Petrus Josephus Zoetmulder, in his Old Javanese-English dictionary, defines kawaca as a chain mail, possibly shaped like a jacket, which is made of metal. The word also has a second meaning, namely the shirt worn by the clergy. Irawan Djoko Nugroho argues that in a military context, kawaca means armor. It is shaped like a long tube and is made of cast copper. According to Jiří Jákl, kawaca was a metal breastplate worn on the upper body of a high-ranking soldier. In high Balinese language, kwaca or kuwaca is a general term for a jacket, although it used to mean armor in Old Javanese. In modern Javanese language, kawaca means cuirass or chain mail.
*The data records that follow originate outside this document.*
(** [key.find(prefix) == 0] *)
Definition starts_with (key prefix : string) : bool :=
  match String.index 0 prefix key with Some 0 => true | _ => false end.

(** The loop of [memory_list] over the entries that are left. *)
Fixpoint memory_list_loop (prefix : string) (max_keys : Z) (store : list (string * BlobData))
    (items : list BlobMetadata) : BlobListResult :=
  match store with
  | [] => mkBlobList items None false
  | (key, blob) :: rest =>
      if is_empty prefix || starts_with key prefix then
        if (max_keys <=? Z.of_nat (length items))%Z then mkBlobList items (Some key) true
        else memory_list_loop prefix max_keys rest (items ++ [make_blob_metadata key blob])
      else memory_list_loop prefix max_keys rest items
  end.

Definition memory_list (options : BlobListOptions) : Op blobs BlobListResult :=
  gets (fun store =>
    memory_list_loop (default "" (lo_prefix options)) (lo_max_keys options) (map_items store) []).

Definition memory_copy (now : Z) (source_key dest_key : string) : Op blobs BlobMetadata :=
  blob ← find_or id source_key (notFound ("Source blob not found: " +:+ source_key));
  let copy := blob <| b_last_modified := now |> in
  modify (fun store => <[dest_key := copy]> store);;
  mret (make_blob_metadata dest_key copy).

Definition memory_total_size : Op blobs Z :=
  gets (fun store => foldl (fun total kv => (total + size (b_data kv.2)) mod 2 ^ 64)%Z 0%Z (map_items store)).
Definition memory_object_count : Op blobs Z := gets (fun store => Z.of_nat (base.size store)).
End Operations.

(** The steps of an operation, laid open. *)
Ltac unfold_run := unfold find_or, gets, reject_if, modify, mret, Op_ret, mbind, Op_bind.

(** ** What a store of blobs promises *)

Definition contents (store : blobs) : gmap string string := b_data <$> store.

Lemma contents_lookup store key : contents store !! key = b_data <$> store !! key.
Proof. apply lookup_fmap. Qed.

Inductive blob_call :=
  | Upload (key data : string) (overwrite : bool)
  | Download (key : string) (offset length : option Z)
  | Delete (key : string)
  | Exists (key : string)
  | Copy (source_key dest_key : string)
  | Size_of (key : string)
  | DownloadStream (key : string) (offset length : option Z)
  | TotalSize
  | ObjectCount.

Inductive blob_answer := Stored (n : Z) | Bytes (data : string) | Yes (b : bool) | Pieces (l : list string).

(** The sum of the sizes of the values of a map, as a [size_t]. *)
Definition sum_of (l : list Z) : Z := foldr Z.add 0%Z l.
Definition total_size (m : gmap string string) : Z := (sum_of (size <$> (map_to_list m).*2) mod 2 ^ 64)%Z.

(** The bytes of a range: [None] when it starts past the end. *)
Definition slice (data : string) (offset length : option Z) : option string :=
  match offset, length with
  | None, None => Some data
  | _, _ =>
      let from := Z.to_nat (default 0%Z offset) in
      if (String.length data <=? from)%nat then None
      else Some (match length with
                 | None => string_drop from data
                 | Some l => string_take (Z.to_nat l) (string_drop from data)
                 end)
  end.

(** The specification: a map from keys to byte strings. *)
Definition spec_call (c : blob_call) (m : gmap string string) :
    Result blob_answer * gmap string string :=
  match c with
  | Upload key data overwrite =>
      match m !! key with
      | Some _ => if overwrite then (Ok (Stored (size data)), <[key := data]> m)
                  else (Err (conflict ("Blob already exists: " +:+ key)), m)
      | None => (Ok (Stored (size data)), <[key := data]> m)
      end
  | Download key offset length =>
      match m !! key with
      | None => (Err (notFound ("Blob not found: " +:+ key)), m)
      | Some data =>
          match slice data offset length with
          | None => (Err (validationError "Offset exceeds blob size"), m)
          | Some part => (Ok (Bytes part), m)
          end
      end
  | Delete key =>
      match m !! key with
      | None => (Err (notFound ("Blob not found: " +:+ key)), m)
      | Some _ => (Ok (Yes true), delete key m)
      end
  | Exists key => (Ok (Yes (bool_decide (is_Some (m !! key)))), m)
  | Copy source dest =>
      match m !! source with
      | None => (Err (notFound ("Source blob not found: " +:+ source)), m)
      | Some data => (Ok (Stored (size data)), <[dest := data]> m)
      end
  | Size_of key =>
      match m !! key with
      | None => (Err (notFound ("Blob not found: " +:+ key)), m)
      | Some data => (Ok (Stored (size data)), m)
      end
  | DownloadStream key offset length =>
      match m !! key with
      | None => (Err (notFound ("Blob not found: " +:+ key)), m)
      | Some data =>
          match slice data offset length with
          | None => (Err (validationError "Offset exceeds blob size"), m)
          | Some part => (Ok (Pieces (if is_empty part then [] else [part])), m)
          end
      end
  | TotalSize => (Ok (Stored (total_size m)), m)
  | ObjectCount => (Ok (Stored (Z.of_nat (base.size m))), m)
  end.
The Kakawin Ramayana (c. 870 AD), which is the Javanese version of Valmiki's epic Ramayana (c. 500 CE), mentions clothing and armor that reflect the era. A member of the royal family is said to wear crown, padaka (collar, medallion, or breastplate), karambalangan (girdle or plastron) and use gold-plated armor even in battle. Kakawin Ramayana also mentions the term watek makawaca, which means armored troops.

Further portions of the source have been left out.